Sorry, that is a lot of stuff, maybe not all very relevant. What I really wanted to say I will put in a separate post, just so it will get read.
Sorry, that was a lot of stuff, maybe not all very relevant. What I really wanted to say is this:
There are not two things to deal with: the copyright and the license. A licence is how we deal with copyright issues. So if we say "Everyone has copyright of their own edits, but licenses them to the n-lab for use in whatever manner the n-lab sees fit.", then that is a licence which deals with copyright.
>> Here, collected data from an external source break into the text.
Lemma al_checkpoint_activate_invariant body now history s :
  run_invariant history s ->
  run_invariant (history ++ fst (step (CheckpointActivate body) now s))
                (snd (step (CheckpointActivate body) now s)).
Proof.
  intros Hinv. cbn [step]. unfold api_checkpoint_activate.
  destruct (_ || _); [keep s|].
  set (tm := match ab_timeout_minutes body with Some m => Some m | None => Some 1440 end).
  pose proof (al_activateCheckpoint_store (JS.template (ab_phone body))
                (JS.template (ab_checkpoint_name body)) tm now s) as H.
  destruct (JsMap.get _ (conversationState s)) as [conversation|].
  - destruct H as (conversation' & Hr & Hs & Hw & Hc).
    destruct (activateCheckpoint _ _ tm now s) as [result s'].
    cbn [fst snd] in Hr, Hs. subst result. cbn [fst snd].
    destruct Hinv as [Hwf Hinv]. split; rewrite Hs.
    + now apply JsMapFacts.wf_set.
    + apply (LifecycleFacts.write _ _ _ _ (Lifecycle.CheckpointActivated _ _)); auto.
      rewrite Hw, Hc. cbn. split; [eauto|reflexivity].
  - rewrite H. keep s.
Qed.

Lemma al_processCheckpointResponse_store phone message now s :
  (exists error,
     processCheckpointResponse phone message now s = (ResponseFailed error, s))
  \/
  (exists checkpoint instance conversation',
     fst (processCheckpointResponse phone message now s)
     = ResponsePassed checkpoint message instance /\
     conversationState (snd (processCheckpointResponse phone message now s))
     = JsMap.set phone conversation' (conversationState s) /\
     Conv.waiting_response conversation' = false).
Proof.
  unfold processCheckpointResponse.
  destruct (JsMap.get phone (conversationState s)) as [conversation|]; [|eauto].
  destruct (negb _); [eauto|].
  right. do 3 eexists. cbn [fst snd conversationState].
  rewrite al_cancel_timeout_store. repeat split.
Qed.

Lemma al_webhook_evolution_invariant body now history s :
  run_invariant history s ->
  run_invariant (history ++ fst (step (WebhookEvolution body) now s))
                (snd (step (WebhookEvolution body) now s)).
Proof.
  intros Hinv. cbn [step]. unfold webhook_evolution.
  destruct (data body) as [messageData|]; [|keep s].
  destruct (key messageData) as [k|]; [|keep s].
  destruct (fromMe k); [keep s|].
  destruct (negb (JS.trim_truthy _)); [keep s|].
  destruct (negb (JsMap.has _ _)).
  - destruct (createConversation _ _ _ now s) as [[conversation s']|] eqn:E; [|keep s].
    apply al_createConversation_store in E as (E & Hw & _). cbn [fst snd map seen_in].
    eapply al_run_invariant_created; eauto.
  - match goal with
    | |- context [processCheckpointResponse ?p ?m now s] =>
        destruct (al_processCheckpointResponse_store p m now s)
          as [(error & H)|(checkpoint & instance & conversation' & Hr & Hs & Hw)]
    end.
    + rewrite H. keep s.
    + destruct (processCheckpointResponse _ _ now s) as [result s'].
      cbn [fst snd] in Hr, Hs. subst result. cbn [fst snd map seen_in].
      destruct Hinv as [Hwf Hinv]. split; rewrite Hs.
      * now apply JsMapFacts.wf_set.
      * apply (LifecycleFacts.write _ _ _ _ (Lifecycle.Resolved _)); auto.
        rewrite Hw. cbn. apply al_never_some.
Qed.

Lemma al_handleCheckpointTimeout_invariant phone checkpointName now history s :
  run_invariant history s ->
  run_invariant
    (history ++ map seen_in (fst (handleCheckpointTimeout phone checkpointName now s)))
    (snd (handleCheckpointTimeout phone checkpointName now s)).
Proof.
  intros Hinv. unfold handleCheckpointTimeout.
  destruct (JsMap.get phone (conversationState s)) as [conversation|]; [|keep s].
  destruct (checkpoint_differs _ _); [keep s|].
  cbn [fst snd map seen_in]. destruct Hinv as [Hwf Hinv].
  split; cbn [conversationState].
  - now apply JsMapFacts.wf_set.
  - apply (LifecycleFacts.write _ _ _ _ (Lifecycle.TimedOut _)); auto.
    cbn. apply al_never_some.
Qed.
(** * protoc-gen-go-authz: the authz rule parser (parser.go)

    A shallow embedding of [protoc-gen-go-authz/parser.go] together with the
    parts of Go's [strings] and [regexp] packages that the parser calls, and
    the properties of the rule extraction that the design document states.

    Go strings are byte sequences: a text is a [list ascii], an offset is a
    Go [int] and is kept in [Z]. *)

From Stdlib Require Import Ascii String List ZArith Lia Bool Arith.
Import ListNotations.

Local Open Scope char_scope.
Local Open Scope list_scope.

(** ** Texts *)

Definition text := list ascii.

Definition txt (s : string) : text := list_ascii_of_string s.

Definition nl : ascii := "010".
Definition tab : ascii := "009".
Definition vt : ascii := "011".
Definition ff : ascii := "012".
Definition cr : ascii := "013".
Definition sp : ascii := " ".
Definition dq : ascii := "034".

(** A literal in which the backquote stands for the double quote. *)
Definition txtq (s : string) : text :=
  map (fun c => if Ascii.eqb c "`" then dq else c) (list_ascii_of_string s).

Definition len (s : text) : Z := Z.of_nat (length s).

(** [s[a:b]] for [0 <= a <= b <= len s], the only way the parser slices. *)
Definition slice (s : text) (a b : Z) : text :=
  firstn (Z.to_nat (b - a)) (skipn (Z.to_nat a) s).

Fixpoint stripPrefix (l s : text) : option text :=
  match l, s with
  | [], _ => Some s
  | a :: l', c :: s' => if Ascii.eqb a c then stripPrefix l' s' else None
  | _ :: _, [] => None
  end.

Fixpoint text_eqb (a b : text) : bool :=
  match a, b with
  | [], [] => true
  | x :: a', y :: b' => Ascii.eqb x y && text_eqb a' b'
  | _, _ => false
  end.

(** ** Package [strings] *)

Module strings.

Definition byte (n : nat) : ascii := ascii_of_nat n.

(** The runes of [unicode.IsSpace] in their UTF-8 encoding.  A rune is
    decoded as one of them exactly when its bytes are one of these
    sequences: an invalid or truncated sequence decodes to U+FFFD, which
    is no space, and no sequence is a prefix or a suffix of another. *)
Definition spaceRunes : list text :=
  [ [tab]; [nl]; [vt]; [ff]; [cr]; [sp];
    [byte 194; byte 133];                 (* U+0085 *)
    [byte 194; byte 160];                 (* U+00A0 *)
    [byte 225; byte 154; byte 128];       (* U+1680 *)
    [byte 226; byte 128; byte 128]; [byte 226; byte 128; byte 129];
    [byte 226; byte 128; byte 130]; [byte 226; byte 128; byte 131];
    [byte 226; byte 128; byte 132]; [byte 226; byte 128; byte 133];
    [byte 226; byte 128; byte 134]; [byte 226; byte 128; byte 135];
    [byte 226; byte 128; byte 136]; [byte 226; byte 128; byte 137];
    [byte 226; byte 128; byte 138];       (* U+2000 .. U+200A *)
    [byte 226; byte 128; byte 168];       (* U+2028 *)
    [byte 226; byte 128; byte 169];       (* U+2029 *)
    [byte 226; byte 128; byte 175];       (* U+202F *)
    [byte 226; byte 129; byte 159];       (* U+205F *)
    [byte 227; byte 128; byte 128] ].     (* U+3000 *)

Definition startsWith (l s : text) : bool :=
  match stripPrefix l s with Some _ => true | None => false end.

(** Width in bytes of the space rune [s] starts with, 0 when it starts
    with none. *)
Definition spaceWidth (runes : list text) (s : text) : nat :=
  match find (fun r => startsWith r s) runes with
  | Some r => length r
  | None => 0
  end.

(** Drops leading space runes; [skip] counts the bytes of the current rune
    still to drop. *)
Fixpoint dropSpaces (runes : list text) (s : text) (skip : nat) : text :=
  match s with
  | [] => []
  | _ :: s' =>
      match skip with
      | S n => dropSpaces runes s' n
      | O =>
          match spaceWidth runes s with
          | O => s
          | S n => dropSpaces runes s' n
          end
      end
  end.

Definition TrimLeftSpace (s : text) : text := dropSpaces spaceRunes s 0.

(** From the right Go decodes the last rune; read backwards, that is the
    same scan over the reversed bytes of the runes. *)
Definition TrimRightSpace (s : text) : text :=
  rev (dropSpaces (map (@rev ascii) spaceRunes) (rev s) 0).

Definition TrimSpace (s : text) : text := TrimRightSpace (TrimLeftSpace s).

Fixpoint trimLeftByte (s : text) (c : ascii) : text :=
  match s with
  | x :: s' => if Ascii.eqb x c then trimLeftByte s' c else s
  | [] => []
  end.

Definition trimRightByte (s : text) (c : ascii) : text :=
  rev (trimLeftByte (rev s) c).

(** [strings.Trim(s, cutset)] for a cutset of one ASCII byte. *)
Definition Trim (s : text) (c : ascii) : text :=
  trimLeftByte (trimRightByte s c) c.

(** [strings.Split(s, sep)] for a separator of one byte: the pieces between
    the separators, one more than there are separators. *)
Fixpoint Split (s : text) (sep : ascii) : list text :=
  match s with
  | [] => [[]]
  | c :: s' =>
      if Ascii.eqb c sep then [] :: Split s' sep
      else
        match Split s' sep with
        | p :: ps => (c :: p) :: ps
        | [] => [[c]]
        end
  end.

End strings.

(** ** Package [regexp]

    The six patterns of the parser are sequences of literals, character
    classes, starred character classes (greedy or not), one alternation of
    literals, the multi-line assertions and one capture group.  Go's engine
    returns the leftmost match and, among the matches that start there, the
    one a backtracking search finds first; [mtch] is that search.

    Go matches runes.  Every literal of the six patterns is ASCII and every
    class that takes a byte above 127 takes them all, so matching byte by
    byte finds the same spans. *)

Module regexp.

Inductive atom : Type :=
| Lit (l : text)              (* the characters of [l] *)
| Cls (p : ascii -> bool)     (* one character of the class *)
| Star (p : ascii -> bool)    (* [p*]: as many as possible first *)
| Lazy (p : ascii -> bool)    (* [p*?]: as few as possible first *)
| Alt (ls : list text)        (* [(l1|l2|...)], tried in order *)
| Bol                         (* [(?m)^] *)
| Eol                         (* [(?m)$] *)
| Mark.                       (* a parenthesis of the capture group *)

Definition regex := list atom.

(** What is left of the input after the match, and the inputs left at the
    group parentheses passed, in order. *)
Definition outcome := option (text * list text).

Definition isNl (c : ascii) : bool := Ascii.eqb c nl.

(** Whether the position after [l] starts a line. *)
Definition bolAfter (l : text) (bol : bool) : bool :=
  fold_left (fun _ c => isNl c) l bol.

Fixpoint greedy (p : ascii -> bool) (k : bool -> text -> outcome)
    (bol : bool) (s : text) : outcome :=
  match s with
  | c :: s' =>
      if p c then
        match greedy p k (isNl c) s' with
        | Some o => Some o
        | None => k bol s
        end
      else k bol s
  | [] => k bol s
  end.

Fixpoint lazy (p : ascii -> bool) (k : bool -> text -> outcome)
    (bol : bool) (s : text) : outcome :=
  match k bol s with
  | Some o => Some o
  | None =>
      match s with
      | c :: s' => if p c then lazy p k (isNl c) s' else None
      | [] => None
      end
  end.

Fixpoint firstOf (ls : list text) (k : bool -> text -> outcome)
    (bol : bool) (s : text) : outcome :=
  match ls with
  | [] => None
  | l :: ls' =>
      match stripPrefix l s with
      | Some s' =>
          match k (bolAfter l bol) s' with
          | Some o => Some o
          | None => firstOf ls' k bol s
          end
      | None => firstOf ls' k bol s
      end
  end.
Maybe what you mean is that there are two ends on which we need a licence for copyright. The above example only deals with one end: whether the Lab can use submissions. The other end is whether other people can use what they find on the Lab. When Wikipedia tells you (before you submit, so it's valid) ‘You irrevocably agree to release your contributions under the CC-BY-SA 3.0 License and the GFDL.’, that takes care of both ends, because CC-by-sa and GFDL are both designed to be used repeatedly. So although there are two ends, we may not want to deal with them separately.